• [Exercise instructions] For the entries that follow, report how many lines include the word "else" and add nothing.

• [Input material]
(** *** Records to run the program on *)

(** A new indicator of the environmental face, scored 0 the year before. *)
Definition sampleNew : record :=
  {[ "編號" := VStr (utf16 "E-1");
     "狀態標記" := VStr NEW_2026;
     "構面" := VStr FACE_E;
     "評鑑指標" := VStr (utf16 "Energy policy");
     "114_得分數值" := VNum 0;
     "114_相關負責部門" := VStr (utf16 "永續辦") ]}.

(** A revised indicator with no department and no face, whose title has a
    quote and a newline and whose AI suggestion failed to parse. *)
Definition sampleModified : record :=
  {[ "編號" := VStr (utf16 "G-12");
     "狀態標記" := VStr MODIFIED_2026;
     "評鑑指標" := VStr (utf16 "Board" ++ [QUOTE] ++ utf16 "size" ++ [NEWLINE]
                            ++ utf16 "rule");
     "114_自評得分" := VStr (utf16 "partial credit");
     "ai_suggestion" := VObj {[ "parse_error" := VBool true ]} ]}.

(** A revised indicator whose AI suggestion is a bare raw response. *)
Definition sampleRaw : record :=
  {[ "編號" := VStr (utf16 "S-3");
     "狀態標記" := VStr MODIFIED_2026;
     "構面" := VStr FACE_S;
     "評鑑指標" := VStr (utf16 "Training hours");
     "114_得分數值" := VNum 1;
     "114_相關負責部門" := VStr (utf16 "人資");
     "ai_suggestion" := VObj {[ "raw_response" := VStr (utf16 "xyz") ]} ]}.

(** A revised indicator with a structured AI suggestion: an alternate key
    for the core requirement, a list of actions, an assignment. *)
Definition sampleStructured : record :=
  {[ "編號" := VStr (utf16 "E-4");
     "狀態標記" := VStr MODIFIED_2026;
     "評鑑指標" := VStr (utf16 "Water use");
     "ai_suggestion" :=
       VObj {[ "核心要求" := VStr (utf16 "Disclose");
               "具體行動與揭露清單" :=
                 VArr [VStr (utf16 "Measure"); VStr (utf16 "Report")];
               "分派建議" := VStr (utf16 "HR") ]} ]}.

(** An object with a [toString] key of its own, as [JSON.parse] builds it
    from [{"toString": 1}]. *)
Definition sampleOverride : value := VObj {[ "toString" := VNum 1 ]}.

(** A section header: its id is no indicator code. *)
Definition sampleHeader : record :=
  {[ "編號" := VStr (utf16 "一、環境") ]}.

(** A parsed array: a header, two indicators, a bare string, an entry
    with no id and an entry whose id has no digit. *)
Definition samplePayload : list value :=
  [ VObj sampleHeader; VObj sampleNew; VStr (utf16 "note");
    VObj {[ "評鑑指標" := VStr (utf16 "note") ]}; VObj sampleRaw;
    VObj {[ "編號" := VStr (utf16 "E-") ]} ].


(** A record of the documented shape whose question type is an object
    with a [toString] key of its own. *)
Definition sampleOddType : record :=
  <[ "題型" := sampleOverride ]> sampleNew.

(** A search typed with a leading space. *)
Definition searchLeadingSpace : Controls :=
  {| filterFace := []; filterStatus := []; filterDept := [];
     searchInput := utf16 " E-1" |}.

(** ** The rest of the program *)

(** *** Department options *)

(** The equality of a [Set]: strings, numbers and booleans are compared by
    value; an object or an array is equal to itself only, and each one
    that [JSON.parse] built is a new one. *)
Definition same_value (a b : value) : bool :=
  match a, b with
  | VUndefined, VUndefined | VNull, VNull => true
  | VBool x, VBool y => Bool.eqb x y
  | VNum m, VNum n => (m =? n)%Z
  | VStr s, VStr t => str_eqb s t
  | _, _ => false
  end.

(** [depts.add(dept)], in insertion order. *)
Definition set_add (s : list value) (x : value) : list value :=
  if existsb (same_value x) s then s else s ++ [x].

(** Lines 49-53: the departments that are truthy, of whatever type. *)
Definition collectDepts (allData : list record) : list value :=
  fold_left
    (fun depts d =>
       let dept := d.["114_相關負責部門"] in
       if truthy dept then set_add depts dept else depts)
    allData [].

(** The comparator of [sort()] without an argument: the elements are
    compared as strings, by code units. *)
Definition defaultOrder (a b : value) : Z :=
  unit_compare (to_string a) (to_string b).

(** Lines 55-61: the departments are sorted and one option per department
    is appended to the options the select has, its value and its text
    being the department as a string.  The sort and the two assignments
    convert the department: [None] is their exception, raised before an
    option is appended. *)
Definition populateDeptFilter (sel : list jsstring) (allData : list record)
  : option (list jsstring) :=
  let depts := collectDepts allData in
  if forallb converts depts
  then Some (sel ++ map to_string (sort defaultOrder depts))
  else None.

• [Answer to this exercise] 3